Saved entries
┌────────

(** * Acid Test: mint checkout orchestration and persistence gateway

    A shallow embedding of the mint modal component (the checkout
    orchestrator and its post-mint pipeline) and of the Prisma-backed
    persistence helpers, with the properties of the specification stated
    over it.

    Conventions of the embedding.
    - A JavaScript [number] holding an amount of money is an exact rational
      ([Q]) and the arithmetic on it is exact, where the engine rounds the
      result of every operation to a binary64 value.  The two agree as
      long as the intermediate results are representable (integer prices
      and quantities below 2^53 in particular) and can differ in the last
      place otherwise: 0.1 * 3 * 10 ** 6 is 300000 here and
      300000.00000000006 in the engine.  A division by zero, which
      JavaScript turns into [Infinity] or [NaN], is [None].  Quantities,
      ids and database amounts are integers ([Z]).
    - Code that can throw returns a [Result] carrying the message (the
      database helpers) or an [option], [None] being the throw (the
      conversions of the component).
    - A React handler or effect is a function from the render snapshot it
      closes over (props, state and hook values) and from the outcomes of
      the calls it awaits to the ordered list of commands it issues
      ([Cmd]): state setters, wallet and API calls, timers, notices.
    - The database is a record of finite maps, threaded through the
      helpers by a state-and-error monad; each helper runs atomically. *)

From Stdlib Require Import ZArith QArith Qround Qcanon String Ascii List Lia.
From stdpp Require Import base decidable option list gmap sorting pretty strings.

Import ListNotations.
Local Open Scope Z_scope.
Local Open Scope string_scope.
Local Open Scope list_scope.

(* ===================================================================== *)
(** * Part I: the persistence gateway *)
(* ===================================================================== *)

Module Db.

(** Results of fallible code: a value, or the message of the thrown
    [Error]. *)
Inductive Result (A : Type) : Type :=
| Ok (a : A)
| Throw (message : string).
Arguments Ok {A} a.
Arguments Throw {A} message.

(** Modelled from the spec: the Prisma schema and the row types
    ([DbUser], [DbSong], [DbCollection] of "../types") are absent.  A user
    is identified by its unique social id [fid], a collection row is
    unique per (user, song) (the compound key [userId_songId] the helpers
    query), its [userId] is the fid of its user (the helpers look the user
    of a collection up by [getUser collection.userId], a lookup by fid),
    and it carries a cumulative integer [amount]. *)
Record DbUser : Type := mkUser {
  fid : Z;
  notificationDetails : option string
}.

(** A song row keeps its featured artists as JSON text in [feat], or
    null. *)
Record DbSong : Type := mkSong {
  id : Z;
  title : string;
  feat : option string
}.

Record DbCollection : Type := mkCollection {
  userId : Z;
  songId : Z;
  amount : Z
}.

└────────

* What to do: From the data above, copy each line where the string "engine" appears.

* Response:
      ([Q]) and the arithmetic on it is exact, where the engine rounds the
      300000.00000000006 in the engine.  A division by zero, which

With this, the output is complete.